После смерти матери отец решил сменить обстановку, так он и купил «Хулиганов», и мы переехали вдвоем в Бостон. Мама ушла, после школы я проводил дни и ночи в офисе отца. Он научил меня всему, что нужно знать о бизнесе. Это было здорово, но не то, чем я хотел заниматься. Я хотел найти лекарство от рака молочной железы, чтобы другие дети не теряли своих матерей, как я. Поэтому поступил в колледж при Гарвардском университете и получил степень доктора наук в биологии. Но как только я получил высшее образование, мой отец принудил меня работать на него в его бизнесе. Я даже не боролся с ним.
—Она работает,— говорю ему.
Он ворчит, гримасничает и возвращается к газете.
Я возвращаюсь к его комментариям и раздражаюсь по поводу его слов. Какая мне разница, если он не одобряет, что она работает? Мой папа старой закалки. Мы больше не в пятидесятых. Я не ожидаю, что женщины не будут работать, хотя обычно я не ожидаю, что они работают в бригаде, состоящей из одних мужчин; но, эй, почему бы и нет. Мой отец, хочет найти мне женщину: такую, как моя мама — спокойная, благодушная, покладистая, покорная… Харли не такая. Она смелая, громкая, остроумная, и властная. И ведет себя как парень. Мой отец никогда бы ее не одобрил!
Харли
—Нейт, ты гей…
—Не может этого быть! Я?— дразнится он, сидя за своим столом.
Я останавливаюсь возле офиса в центре Бостона, чтобы найти номер телефона электрика, с которым люблю работать. Он куда-то исчез из моего телефона. Или может, я никогда его не записывала? Во всяком случае теперь, когда все стены в доме Хаммерстайна снесены, я замечаю, что часть проводки старая и не годна для задумок Нолана. Поэтому мне нужен электрик для замены системы.
—Я просто… Мне нужно знать, что в голове у парня в определенной ситуации.
—Ладно, выкладывай.
—Девушка вывела парня из себя, она с самого начала не нравится ему, он орет и срывается на ней. Внезапно этот болван ее целует и затем уходит, не сказав ни слова о том, что произошло.
Нейт смотрит на меня, изучая своими проницательными карими глазами. Я ерзаю под его пристальным взглядом. Несомненно, он знает, что я говорю о себе. И, возможно, о Нолане.

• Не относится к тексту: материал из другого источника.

(* ===== verification/VmPreview.v ===== *)
(** * Previews of machines ([src/web/src/components/VMPreview.tsx])

    Each run of the effect makes a subscription with its own variables, which its continuations keep
    using after the cleanup; all of them are in the state here, with the object URLs of the page and the
    requests that are not answered yet. [Flush] is React committing the properties and running the effect. *)

From S2P Require Import Prelude JsString Regex ResourceEvents Dom.
Local Open Scope string_scope.

(** What the effect depends on. *)
Record key := mkKey { id : string; running : bool; bootTime : Z }.
#[export] Instance key_eq_dec : EqDecision key.
Proof. solve_decision. Defined.

Record properties := mkProps { props_key : key; name : string; large : bool; onOpenConsole : bool }.

(** The variables of one run of the effect. *)
Record subscription := mkSub {
  s_key : key;
  aborted : bool;
  current : option nat;
  loading : bool;
  dirty : bool
}.

(** An object URL: the machine that was asked for its image, when it was captured, whether it was revoked. *)
Record object_url := mkUrl { u_vm : string; u_captured : Z; revoked : bool }.

(** [live]: the subscription that the next cleanup ends; [requests]: the subscriptions of the requests not
    answered, by their number. [ratio] is a width and a height. *)
Record preview := mkPreview {
  props : properties;
  image : option nat;
  imageBoot : Z;
  ratio : Z * Z;
  ran : option key;
  live : option nat;
  subs : list subscription;
  urls : list object_url;
  requests : gmap nat nat;
  next : nat;
  mounted : bool
}.

Record response := mkResponse { ok : bool; blob : bool; captured_at : option string; last_modified : option string }.

Inductive event :=
  | PropsChange (p : properties)
  | Flush
  | Signal (resources : list string)
  | Answered (r : nat) (answer : option response)  (* [None]: the request is rejected *)
  | ImageLoads (width height : Z)
  | Unmount.

Inductive effect := Request (k : nat) (vm : string).

Definition put_sub (k : nat) (u : subscription) (s : preview) : preview :=
  mkPreview (props s) (image s) (imageBoot s) (ratio s) (ran s) (live s) (<[k := u]> (subs s)) (urls s) (requests s) (next s) (mounted s).
Definition put_urls (l : list object_url) (s : preview) : preview :=
  mkPreview (props s) (image s) (imageBoot s) (ratio s) (ran s) (live s) (subs s) l (requests s) (next s) (mounted s).
Definition put_image (i : option nat) (b : Z) (s : preview) : preview :=
  mkPreview (props s) i b (ratio s) (ran s) (live s) (subs s) (urls s) (requests s) (next s) (mounted s).

(** [URL.revokeObjectURL] of the current image of a subscription. *)
Definition revoke (c : option nat) (l : list object_url) : list object_url :=
  match c with
  | None => l
  | Some n => alter (λ u, mkUrl (u_vm u) (u_captured u) true) n l
  end.

(** [refresh], up to its request. *)
Definition refresh (k : nat) (s : preview) : preview * list effect :=
  match subs s !! k with
  | None => (s, [])
  | Some u =>
      if loading u then (put_sub k (mkSub (s_key u) (aborted u) (current u) (loading u) true) s, [])
      else
        let s := put_sub k (mkSub (s_key u) (aborted u) (current u) true false) s in
        (mkPreview (props s) (image s) (imageBoot s) (ratio s) (ran s) (live s) (subs s) (urls s) (<[next s := k]> (requests s)) (S (next s)) (mounted s),
         [Request k (id (s_key u))])
  end.

Section dates.
(** [Number] on texts that are not decimal digits, and [Date.parse], in milliseconds; [None] where they are
    not finite numbers. *)
Context (Number_other Date_parse : string → option Z).

Definition Number (s : string) : option Z :=
  if truthy s && all_chars is_digit s then Some (digits_value s) else Number_other s.

Definition capturedAt (r : response) : option Z :=
  let captureHeader := captured_at r |?| "" in
  if truthy captureHeader then Number captureHeader else Date_parse (last_modified r |?| "").

(** The rest of [refresh] once the request is answered: the image it takes, if it takes it. *)
Definition accepted (u : subscription) (answer : option response) : option Z :=
  match answer with
  | None => None
  | Some r =>
      if negb (ok r) || negb (blob r) then None else
      match capturedAt r with
      | None => None
      | Some t => if (t <? bootTime (s_key u) * 1000)%Z || aborted u then None else Some t
      end
  end.

Definition show (k : nat) (u : subscription) (t : Z) (s : preview) : preview :=
  let next := length (urls s) in
  put_image (Some next) (bootTime (s_key u))
    (put_sub k (mkSub (s_key u) (aborted u) (Some next) (loading u) (dirty u))
      (put_urls (revoke (current u) (urls s ++ [mkUrl (id (s_key u)) t false])%list) s)).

—Так, мне нужно кого-то побить?— спрашивает он серьезно.
—Нет, определенно нет.
Он вздыхает.
—Просто потому, что ты парню не нравишься лично, не значит, что он не думает, что ты горячая. Ты можешь физически его привлекать, и, когда он взбесился, мог поцеловать тебя. Иногда гнев может превратиться в страсть, когда дело доходит до кого-то, кто физически возбуждает. Я считаю, что существует тонкая грань.